▸ Requirement: Please return the lines of the data that contain "unfold".

▸ Stored data entries:
━━━━━━━━

Lemma stream_write_wf w s data :
  stream_wf w s → zlen (w ++ data) < 2 ^ 63 → stream_wf (w ++ data) (stream_write s data).
Proof.
  intros Hwf Hlen. pose proof (sw_base _ _ Hwf). pose proof (sw_high _ _ Hwf).
  rewrite length_app in Hlen.
  split; cbn; rewrite ?length_app; try apply Hwf; try lia.
  - rewrite (sw_next _ _ Hwf), as_u64_id by (unfold is_u64; lia). lia.
  - rewrite (sw_buf _ _ Hwf), drop_app_le by lia. done.
Qed.

Lemma recompute_rto_bounds s :
  MIN_RTO ≤ s_rto (recompute_rto s) ≤ MAX_RTO ∧ recompute_rto s = set_rto (s_rto (recompute_rto s)) s.
Proof. unfold recompute_rto. cbn. stream_consts. split; [destruct (0 <? s_srtt s); lia|done]. Qed.

Lemma recompute_rto_wf w s : stream_wf w s → stream_wf w (recompute_rto s).
Proof.
  intros Hwf. destruct (recompute_rto_bounds s) as [Hb ->]. split; try apply Hwf. exact Hb.
Qed.

Lemma update_rtt_wf w s r : stream_wf w s → stream_wf w (update_rtt s r).
Proof.
  intros Hwf. unfold update_rtt. apply recompute_rto_wf.
  destruct (s_srtt s =? 0); split; apply Hwf.
Qed.

Lemma grow_cwnd_bounds s acked :
  MSS ≤ s_cwnd s ≤ MAX_CWND → 0 ≤ acked →
  s_cwnd s ≤ s_cwnd (grow_cwnd s acked) ≤ MAX_CWND ∧
  grow_cwnd s acked = set_cwnd (s_cwnd (grow_cwnd s acked)) s.
Proof.
  intros Hc Ha. split; [|done]. unfold grow_cwnd. cbn. stream_consts.
  destruct (s_cwnd s <? s_ssthresh s);
    match goal with |- context [as_u32 ?v] => pose proof (as_u32_range v) end; lia_ints.
Qed.

Lemma grow_cwnd_wf w s acked : 0 ≤ acked → stream_wf w s → stream_wf w (grow_cwnd s acked).
Proof.
  intros Ha Hwf. pose proof (sw_cwnd _ _ Hwf).
  destruct (grow_cwnd_bounds s acked) as [Hb ->]; [done..|].
  split; try apply Hwf. change (MSS ≤ s_cwnd (grow_cwnd s acked) ≤ MAX_CWND). lia.
Qed.
(* ===== verification/Mux.v ===== *)
(** * The stream multiplexer ([crates/transport/src/stream.rs], [StreamMux])

    Its operations, the local steps of its owner, and the invariant of one
    multiplexer. Two of them over a network are in [StreamNet]. *)

From stdpp Require Import gmap sorting relations.
From S2P Require Import Prelude Wire Reassembler Stream.

(** @ crates/transport/src/stream.rs:19-21 MAX_STREAMS *)
Definition MAX_STREAMS : nat := 1024.

(** @ crates/transport/src/stream.rs:45-63 StreamEvent *)
Inductive StreamEvent :=
| EvOpened (id : Z) (kind : StreamKind) (meta : list Z)
| EvReadable (id : Z)
| EvClosed (id : Z) (status : Z)
| EvReset (id : Z).

(** @ crates/transport/src/stream.rs:448-461 StreamMux *)
Record StreamMux := mkStreamMux {
  next_local_id : Z;
  id_step : Z;
  local_parity : Z;
  streams : gmap Z StreamState;
  events : list StreamEvent;
  now : Z;
}.

Definition set_streams (v : gmap Z StreamState) (m : StreamMux) : StreamMux :=
  mkStreamMux (next_local_id m) (id_step m) (local_parity m) v (events m) (now m).
Definition push_event (e : StreamEvent) (m : StreamMux) : StreamMux :=
  mkStreamMux (next_local_id m) (id_step m) (local_parity m) (streams m)
    (events m ++ [e]) (now m).

(** Run [f] on stream [id] where it exists ([streams.get_mut(&id)]). *)
Definition with_stream (m : StreamMux) (id : Z) (f : StreamState → StreamState) : StreamMux :=
  match streams m !! id with
  | Some s => set_streams (<[id := f s]> (streams m)) m
  | None => m
  end.

(** @ crates/transport/src/stream.rs:467-477 StreamMux::new *)
Definition mux_new (is_client : bool) : StreamMux := {|
  next_local_id := if is_client then 0 else 1;
  id_step := 2;
  local_parity := if is_client then 0 else 1;
  streams := ∅;
  events := [];
  now := 0;
|}.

━━━━━━━━

▸ Result:
  - rewrite (sw_next _ _ Hwf), as_u64_id by (unfold is_u64; lia). lia.
Proof. unfold recompute_rto. cbn. stream_consts. split; [destruct (0 <? s_srtt s); lia|done]. Qed.
  intros Hwf. unfold update_rtt. apply recompute_rto_wf.
  intros Hc Ha. split; [|done]. unfold grow_cwnd. cbn. stream_consts.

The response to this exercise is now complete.